Хотя в арабском и мусульманском мире трагедия также не осталась без внимания, она не привела к таким политическим проблемам, какие возникли на Западе. Более того, трагедия высветила, по крайней мере, одно чрезвычайное различие не только между реакцией Европы и Ближнего Востока, но и между отношением к предоставлению убежища в Европе и на Ближнем Востоке. Хотя Ливан, Иордания и Турция приняли огромное количество беженцев от войн в соседних Сирии и Ираке и получили за это значительную финансовую поддержку от международного сообщества, отношение всего Ближнего Востока к подобным гуманитарным кризисам, не говоря уже о многочисленных дополнительных гуманитарных и экономических кризисах в Африке и на Дальнем Востоке, было совершенно противоположным отношению европейских правительств и СМИ. Если европейские страны приняли утопление трехлетнего ребенка на свою совесть, то арабский мир, откуда был родом мальчик, и мусульманская «умма» в целом остались поразительно невозмутимыми.
Например, шесть стран Персидского залива — Кувейт, Бахрейн, Катар, Объединенные Арабские Эмираты, Саудовская Аравия и Оман — к 2016 году предоставили убежище в общей сложности нулю сирийских беженцев. Их отношение к беженцам из Эритреи, Нигерии, Бангладеш и Пакистана не было даже таким щедрым. Всего за несколько месяцев до гибели Айлана Курди один кувейтский чиновник, Фахад аль-Шалами, объяснил в интервью телеканалу France 24, почему страны Персидского залива отказывают в убежище даже сирийским беженцам: «Кувейт и страны Персидского залива — дорогие и не подходят для беженцев», — объяснил он. Они подходят для рабочих. Транспорт стоит дорого. Стоимость жизни в Кувейте высока, в то время как стоимость жизни в Ливане или Турции, возможно, дешевле. Поэтому беженцам гораздо проще платить [за проживание]. В конце концов, вы не можете принять других людей, которые приехали из другой атмосферы, из другого места. Это люди, которые страдают от психологических проблем, от травм. Вы не можете просто поместить их в общества стран Персидского залива, объяснил он.[154]

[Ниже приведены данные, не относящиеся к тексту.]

(** * Signup form (shared/ui/Authentication/Signup.tsx)

    A shallow embedding of the signup form's field validators, of its
    validity-change callback and of its submit handler, followed by the
    properties the form's specification states about them.

    Conventions.
    - A JavaScript string is the list of its UTF-16 code units ([jsstring]);
      [String.length] is the length of that list.
    - [new RegExp(p).test(s)] with a pattern of the form [^body$] and no
      flags holds iff the whole of [s] belongs to the language of [body];
      [body] is written as a [regex] term and decided by derivatives.
    - A React function component binds every state variable as a constant of
      the current render; a setter only schedules the value of the next
      render.  The handlers therefore read the render's snapshot and write
      to a pending state.
    - One submit attempt is followed from the click to its last statement,
      the awaited registration call included; no other event of the form
      is interleaved with it.  The telemetry sink, the dispatcher and the
      logger record what they are given and return. *)

From Stdlib Require Import Ascii String.
From Stdlib Require Import List NArith Bool Lia Arith.
Import ListNotations.

Set Implicit Arguments.

(* ================================================================== *)
(** ** JavaScript strings *)

Definition code_unit := N.
Definition jsstring := list code_unit.

Definition ch (a : ascii) : code_unit := N_of_ascii a.
Arguments ch a%_char.

(** A string literal of the source, as code units. *)
Definition str (s : string) : jsstring := map N_of_ascii (list_ascii_of_string s).
Arguments str s%_string.

(** [a === b] on strings *)
Fixpoint jsstring_eqb (a b : jsstring) : bool :=
  match a, b with
  | [], [] => true
  | x :: a', y :: b' => N.eqb x y && jsstring_eqb a' b'
  | _, _ => false
  end.

(** [s === ""] *)
Definition is_empty (s : jsstring) : bool :=
  match s with [] => true | _ :: _ => false end.

(* ================================================================== *)
(** ** Regular expressions *)

Module RegExp.

(** One member of a bracket expression: a single character or a range. *)
Inductive class_item :=
| Single (c : code_unit)
| Span (lo hi : code_unit).

Definition in_item (c : code_unit) (i : class_item) : bool :=
  match i with
  | Single d => N.eqb c d
  | Span lo hi => N.leb lo c && N.leb c hi
  end.

Definition in_class (cls : list class_item) (c : code_unit) : bool :=
  existsb (in_item c) cls.

(** LineTerminator of ECMAScript: LF, CR, LS, PS.  The pattern character
    [.] matches every code unit but these (no [s] flag). *)
Definition is_line_terminator (c : code_unit) : bool :=
  N.eqb c 10 || N.eqb c 13 || N.eqb c 8232 || N.eqb c 8233.

Inductive regex :=
| Void                                  (* matches nothing *)
| Eps                                   (* the empty pattern *)
| Class (cls : list class_item)         (* [...] *)
| Dot                                   (* . *)
| Cat (r1 r2 : regex)                   (* r1r2 *)
| Alt (r1 r2 : regex)                   (* r1|r2 *)
| Star (r : regex).                     (* r* *)

(** r? *)
Definition Opt (r : regex) : regex := Alt Eps r.
(** r+ *)
Definition Plus (r : regex) : regex := Cat r (Star r).

(** r{n} *)
Fixpoint Times (r : regex) (n : nat) : regex :=
  match n with
  | O => Eps
  | S k => Cat r (Times r k)
  end.

(** r{0,n} *)
Fixpoint UpTo (r : regex) (n : nat) : regex :=
  match n with
  | O => Eps
  | S k => Opt (Cat r (UpTo r k))
  end.

(** r{lo,hi} *)
Definition Range (r : regex) (lo hi : nat) : regex :=
  Cat (Times r lo) (UpTo r (hi - lo)).

(** The language of a pattern. *)
Inductive matches : regex -> jsstring -> Prop :=
| MEps : matches Eps []
| MClass cls c : in_class cls c = true -> matches (Class cls) [c]
| MDot c : is_line_terminator c = false -> matches Dot [c]
| MCat r1 r2 s1 s2 :
    matches r1 s1 -> matches r2 s2 -> matches (Cat r1 r2) (s1 ++ s2)
| MAltL r1 r2 s : matches r1 s -> matches (Alt r1 r2) s
| MAltR r1 r2 s : matches r2 s -> matches (Alt r1 r2) s
| MStarNil r : matches (Star r) []
| MStarApp r s1 s2 :
    matches r s1 -> matches (Star r) s2 -> matches (Star r) (s1 ++ s2).

Fixpoint nullable (r : regex) : bool :=
  match r with
  | Void => false
  | Eps => true
  | Class _ => false
  | Dot => false
  | Cat r1 r2 => nullable r1 && nullable r2
  | Alt r1 r2 => nullable r1 || nullable r2
  | Star _ => true
  end.

(** What remains of [r] once the code unit [c] has been read. *)
Fixpoint deriv (c : code_unit) (r : regex) : regex :=
  match r with
  | Void => Void
  | Eps => Void
  | Class cls => if in_class cls c then Eps else Void
  | Dot => if is_line_terminator c then Void else Eps
  | Cat r1 r2 =>
      if nullable r1
      then Alt (Cat (deriv c r1) r2) (deriv c r2)
      else Cat (deriv c r1) r2
  | Alt r1 r2 => Alt (deriv c r1) (deriv c r2)
  | Star r1 => Cat (deriv c r1) (Star r1)
  end.

(** Whole-string match: [new RegExp("^" + r + "$").test(s)]. *)
Fixpoint test (r : regex) (s : jsstring) : bool :=
  match s with
  | [] => nullable r
  | c :: s' => test (deriv c r) s'
  end.

End RegExp.

Import RegExp.

(* ================================================================== *)
(** ** Field validators (lines 22-31) *)

Definition lower := Span (ch "a") (ch "z").
Definition upper := Span (ch "A") (ch "Z").
Definition digit := Span (ch "0") (ch "9").

(** [[a-zA-Z0-9]] *)
Definition alnum : list class_item := [lower; upper; digit].
(** [[a-zA-Z0-9-]] *)
Definition alnum_hyphen : list class_item := [lower; upper; digit; Single (ch "-")].
(** [[a-zA-Z0-9.!#$%&'*+/=?^_`{|}~-]] *)
Definition local_part : list class_item :=
  [lower; upper; digit;
   Single (ch "."); Single (ch "!"); Single (ch "#"); Single (ch "$");
   Single (ch "%"); Single (ch "&"); Single (ch "'"); Single (ch "*");
   Single (ch "+"); Single (ch "/"); Single (ch "="); Single (ch "?");
   Single (ch "^"); Single (ch "_"); Single (ch "`"); Single (ch "{");
   Single (ch "|"); Single (ch "}"); Single (ch "~"); Single (ch "-")].
(** [[-a-zA-Z0-9_.]] *)
Definition username_class : list class_item :=
  [Single (ch "-"); lower; upper; digit; Single (ch "_"); Single (ch ".")].

(** [[a-zA-Z0-9](?:[a-zA-Z0-9-]{0,61}[a-zA-Z0-9])?] *)
Definition label : regex :=
  Cat (Class alnum) (Opt (Cat (Range (Class alnum_hyphen) 0 61) (Class alnum))).

(** The pattern of line 25, between [^] and [$]:
    [[a-zA-Z0-9.!#$%&'*+/=?^_`{|}~-]+@label(?:.label)*].
    The character before each further label is the pattern character [.],
    written without a backslash in the source string. *)
Definition emailRegex : regex :=
  Cat (Plus (Class local_part))
      (Cat (Class [Single (ch "@")])
           (Cat label (Star (Cat Dot label)))).

(** [^[-a-zA-Z0-9_.]{1,21}$] (line 29) *)
Definition usernameRegex : regex := Range (Class username_class) 1 21.

Definition isPasswordValid (password : jsstring) : bool :=
  6 <=? length password.

Definition isEmailValid (email : jsstring) : bool :=
  negb (is_empty email) && test emailRegex email.

Definition isUsernameValid (username : jsstring) : bool :=
  test usernameRegex username.

Definition isNotEmpty (s : jsstring) : bool := 0 <? length s.

(* ================================================================== *)
(** ** Collaborators of the form *)

(** [SignupType] of ./actions. *)
Inductive SignupType := JoinTeam | CreateTeam.

(** Modelled from the spec: the [LoginResult] enumeration of
    @codestream/protocols/api is not part of this file.  The form
    recognises four of its values; every other value is kept with its
    string form. *)
Inductive LoginResult :=
| Success
| NotOnTeam
| AlreadyConfirmed
| InviteConflict
| OtherResult (code : jsstring).

Record Props := mkProps {
  props_email : option jsstring;
  props_teamName : option jsstring;
  props_teamId : option jsstring;
  props_inviteCode : option jsstring;
  props_type : option SignupType
}.

(** The object literal of lines 106-113; [None] is [undefined]. *)
Record Attributes := mkAttributes {
  attr_email : jsstring;
  attr_username : jsstring;
  attr_password : jsstring;
  attr_fullName : jsstring;
  attr_inviteCode : option jsstring;
  attr_companyName : option jsstring
}.
Lemma step_kept (t : thread) (w : world) :
  kept title w (step t w).1.1 (step t w).1.2.
Proof.
  destruct t as [| |lines k|t k|t text summary k|t k|t protections reason k];
    cbn [step]; try apply kept_log.
  - pose proof (keeps_read (EvExists t)
      (λ w, bool_decide (is_Some (texts w !! t))) w) as H.
    unfold page_exists. by destruct (backend _ _ w) as [[evs w1] r].
  - pose proof (keeps_save t text summary w) as H.
    by destruct (page_save t text summary w) as [[evs w1] r].
  - pose proof (keeps_read (EvProtection t)
      (λ w, default ∅ (prots w !! t)) w) as H.
    unfold page_protection. by destruct (backend _ _ w) as [[evs w1] r].
  - pose proof (keeps_protect t protections reason w) as H.
    by destruct (page_protect t protections reason w) as [[evs w1] r].
Qed.
(** [s.split(sep)] for a non-empty [sep]: the pieces between the occurrences
    of [sep], found from the left without overlap.  [skip] counts the
    characters of an occurrence still to pass over. *)
Fixpoint split_from (sep : string) (skip : nat) (cur : string) (s : string) : list string :=
  match s with
  | EmptyString => [cur]
  | String c s' =>
      match skip with
      | S k => split_from sep k cur s'
      | O =>
          if String.prefix sep s
          then cur :: split_from sep (String.length sep - 1) EmptyString s'
          else split_from sep O (cur +:+ String c EmptyString) s'
      end
  end.
Definition split (s sep : string) : list string := split_from sep O EmptyString s.

(** [l[i]] *)
Definition list_getitem {A} (l : list A) (i : nat) : outcome A :=
  match l !! i with
  | Some x => Ret x
  | None => builtin_error IndexError
  end.

(** A local variable of a function body: unbound until an assignment is
    executed; once bound it holds an object, which may be Python's [None]. *)
Inductive local (A : Type) :=
| Unbound
| Bound (a : option A).
Arguments Unbound {A}.
Arguments Bound {A} a.

(** ** The class *)

Definition OAV_CONFIG_FILE_DEFAULTS : gmap string string :=
  {[ "zoom_params_file" :=
       "/dls_sw/i03/software/gda/configurations/i03-config/xml/jCameraManZoomLevels.xml";
     "oav_config_json" :=
       "/dls_sw/i03/software/gda/configurations/i03-config/etc/OAVCentring.json";
     "display_config" :=
       "/dls_sw/i03/software/gda_versions/var/display.configuration" ]}.

Section Methods.
Context `{Builtins} (fs : filesystem).
(** * Verification of [allennlp/commands/diff.py]

    A shallow embedding of [checkpoint_diff] (a Myers edit-script search over
    the ordered [(key, shape)] lists of two state dictionaries) and of
    [_finalize] (the pass that turns a [Keep] into a [Modify] when the two
    tensors differ), together with the properties stated about them.

    Python integers are [Z]; a [Dict[str, Tensor]] is an association list in
    insertion order (the order [items()] yields); the [frontier] dictionary is
    a [gmap Z _Frontier]; exceptions are explicit in the [Result] type. *)

From Stdlib Require Import ZArith String PrimFloat.
From stdpp Require Import gmap strings list.

Open Scope Z_scope.

(* [lia] also decides the parity side conditions on diagonals. *)
Ltac Zify.zify_post_hook ::= Z.to_euclidean_division_equations.

(** ** Exceptions and the error monad *)

Inductive Exn : Type :=
| KeyError
| IndexError
| AssertionError
| RuntimeError  (* what [torch] raises at line 139 *)
| OutOfFuel.  (* not a Python exception: the model of [while] ran out of fuel *)

Inductive Result (A : Type) : Type :=
| Ok (a : A)
| Raise (e : Exn).
Arguments Ok {A} a.
Arguments Raise {A} e.
(** The order of the specification on ranked entries: accuracy descending,
    then f1 descending, then the earlier attempt first. *)
Definition spec_not_behind (e e' : leaderboard.Entry) : Prop :=
  leaderboard.accuracy e' < leaderboard.accuracy e
  ∨ (leaderboard.accuracy e == leaderboard.accuracy e'
     ∧ (leaderboard.f1 e' < leaderboard.f1 e
        ∨ (leaderboard.f1 e == leaderboard.f1 e'
           ∧ (leaderboard.entry_attemptNumber e
              <= leaderboard.entry_attemptNumber e')%Z))).

(** A sample document of the [Submission] collection. *)
Definition scored (userId : N) (attemptNumber : Z) (score : Q) : Submission.t :=
  {| Submission.userId := userId;
     Submission.filename := "submission.csv";
     Submission.rowsTotal := 10;
     Submission.matches := 0;
     Submission.accuracy := score;
     Submission.precision := score;
     Submission.recall := score;
     Submission.f1 := score;
     Submission.fileDataPreview := [];
     Submission.status := "done";
     Submission.attemptNumber := attemptNumber;
     Submission.rowsInCanonical := 10;
     Submission.rowsInSubmission := 10;
     Submission.rowsCompared := 10;
     Submission.extraRows := 0;
     Submission.missingRows := 0 |}.

(** Participant 1 reaches 0.9 at the second attempt, then participant 2
    reaches 0.9 at the first attempt. *)
Definition sample_history : list Submission.t :=
  [scored 1 1 (1 # 2); scored 1 2 (9 # 10); scored 2 1 (9 # 10)].

(** The body of the loop of the [$group] stage. *)
Definition add_group (groups : list leaderboard.Group) (doc : Submission.t)
    : list leaderboard.Group :=
  if bool_decide (Submission.userId doc ∈ map leaderboard._id groups)
  then groups else groups ++ [leaderboard.first_of doc].

(** The ranked list of a response. *)
Definition board_of (response : leaderboard.Response) : list leaderboard.Entry :=
  match response with
  | leaderboard.Ranking board _ _ => board
  | leaderboard.Failed _ => []
  end.

(** Arrangements of the store: the documents in the order in which they were
    saved, and in the opposite order. *)
Definition saving_order {A : Type} : leaderboard.Order A :=
  {| leaderboard.arrange := λ l, l;
     leaderboard.arrange_perm := λ l, reflexivity l |}.

Definition latest_first {A : Type} : leaderboard.Order A :=
  {| leaderboard.arrange := λ l, rev l;
     leaderboard.arrange_perm := λ l, symmetry (Permutation_rev l) |}.

Definition in_saving_order : leaderboard.Orders :=
  {| leaderboard.of_submissions := saving_order;
     leaderboard.of_groups := saving_order |}.

Definition from_latest : leaderboard.Orders :=
  {| leaderboard.of_submissions := latest_first;
     leaderboard.of_groups := latest_first |}.

(** * backend/routes/submissions.js, the reading routes *)
Module submissions_get.

(** A document of the [Submission] collection after
    [.select('-fileDataPreview')]. *)
Record Listed : Type := {
  userId : N;
  filename : string;
  rowsTotal : Z;
  matches : Z;
  accuracy : Q;
  precision : Q;
  recall : Q;
  f1 : Q;
  status : string;
  attemptNumber : Z;
  rowsInCanonical : Z;
  rowsInSubmission : Z;
  rowsCompared : Z;
  extraRows : Z;
  missingRows : Z
}.

Definition select_without_preview (doc : Submission.t) : Listed :=
  {| userId := Submission.userId doc;
     filename := Submission.filename doc;
     rowsTotal := Submission.rowsTotal doc;
     matches := Submission.matches doc;
     accuracy := Submission.accuracy doc;
     precision := Submission.precision doc;
     recall := Submission.recall doc;
     f1 := Submission.f1 doc;
     status := Submission.status doc;
     attemptNumber := Submission.attemptNumber doc;
     rowsInCanonical := Submission.rowsInCanonical doc;
     rowsInSubmission := Submission.rowsInSubmission doc;
     rowsCompared := Submission.rowsCompared doc;
     extraRows := Submission.extraRows doc;
     missingRows := Submission.missingRows doc |}.

(** [Submission.find({ userId })]. *)
Definition find (userId : N) (w : db.World) : list Submission.t :=
  List.filter (λ s, bool_decide (Submission.userId s = userId)) (db.submissions w).

(** [{ attemptNumber: -1 }]. *)
Definition by_attemptNumber (a b : Submission.t) : bool :=
  (Submission.attemptNumber b <=? Submission.attemptNumber a)%Z.

Inductive Response : Type :=
| AuthenticationRequired                                  (* 401 *)
| Submissions (submissions : list Listed)
| BestSubmission (submission : option Submission.t)
| ServerError (error : string).                           (* 500 *)

(** [router.get('/', ...)]: the submissions of the user, latest attempt
    first, without their previews.  [user] is [req.user]: reading
    [req.user.id] throws when it is [undefined] ([None]).  [store] is the
    arrangement in which the documents reach the sort. *)
Definition get_all (store : leaderboard.Order Submission.t)
    (user : option auth.User) (w : db.World) : Response :=
  match user with
  | None => ServerError "Failed to fetch submissions"
  | Some user =>
      Submissions
        (select_without_preview
           <$> leaderboard.sort_stage store by_attemptNumber
                 (find (auth.id user) w))
  end.

(** [router.get('/user/best', ...)]: [BestSubmission None] is the answer
    [{ submission: null }]. *)
Definition get_best (store : leaderboard.Order Submission.t)
    (user : option auth.User) (w : db.World) : Response :=
  match user with
  | None => ServerError "Failed to fetch best submission"
  | Some user =>
      BestSubmission
        (head (leaderboard.sort_stage store leaderboard.by_accuracy_f1
                 (find (auth.id user) w)))
  end.

(** The two routes as the router mounts them, behind [requireAuth]: no
    middleware of the application assigns [req.user]. *)
Definition router_get_all (store : leaderboard.Order Submission.t)
    (session_user : option auth.User) (w : db.World) : Response :=
  auth.requireAuth session_user AuthenticationRequired
    (λ _, get_all store None w).

Definition router_get_best (store : leaderboard.Order Submission.t)
    (session_user : option auth.User) (w : db.World) : Response :=
  auth.requireAuth session_user AuthenticationRequired
    (λ _, get_best store None w).

End submissions_get.

(** * backend/routes/admin.js *)
Module admin.

Inductive AnswerResponse : Type :=
| AnswerRefused (error : string)                          (* 400 *)
| AnswerParsingError (details : list string)              (* 400 *)
| AnswerMissingColumns                                    (* 400 *)
| AnswerUploaded (rowCount : Z) (columns : list string)   (* 200 *)
| AnswerFailed (error : string)                           (* 500 *).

Такое отношение неудивительно. Аль-Шалами просто пытался защитить свое общество от проблем, которые, по его мнению, оно унаследует, если в него въедет большое количество беженцев. Странно то, что по умолчанию Европа соглашается с тем, что страны Персидского залива и другие общества хрупки, в то время как Европа бесконечно податлива. Никто в Европе не обвиняет Турцию или Оман в смерти Айлана Курди. И хотя испанский премьер-министр Мариано Рахой заявил по поводу очередного затонувшего в Средиземном море судна с мигрантами, что Европа рискует «подорвать свой авторитет, если мы не сможем предотвратить эти трагические ситуации», мало кто утверждал, что на карту поставлен авторитет арабских или африканских стран. Действительно, только в сирийской части кризиса беженцев практически никто не обвинял страны, фактически вовлеченные в гражданскую войну, включая Иран, Саудовскую Аравию, Катар и Россию, в человеческих жертвах этого конфликта. Не было ни одного широкого европейского призыва к Ирану принять беженцев из этого конфликта, равно как и не было никакого давления, чтобы заставить Катар принять свою справедливую долю беженцев.
В основе такого провала лежит множество политических и стратегических предпосылок. Но есть и моральное самопоглощение, которое перекрывает все. И это моральное самопоглощение началось не с кризиса беженцев. Скорее, это одна из основополагающих тем всей современной Европы — уникальное, неизменное и, возможно, в конце концов фатальное чувство вины и одержимость ею.
В апреле 2015 года, после того как в Средиземном море затонуло очередное судно с мигрантами, шведский евродепутат Сесилия Вилькстрем активизировала свою кампанию за предоставление мигрантам «законных и безопасных» путей в Европу. По ее словам, если этого не сделать, то будущие поколения сравнят это с Холокостом. «Я думаю, что мои дети и внуки будут спрашивать, почему не было сделано больше, чтобы помочь людям, бегущим от Изиды, насилия в Эритрее или где бы то ни было, когда мы знали, что люди умирают тысячами. Люди зададут тот же вопрос, что и после войны: „Если вы знали, почему ничего не сделали?“ В Швеции мы позволили использовать наши железные дороги для перевозки евреев в нацистские лагеря смерти. Сегодня в мире больше беженцев, чем во время и после Второй мировой войны. Мир сейчас в огне, и мы должны с этим справиться».[155]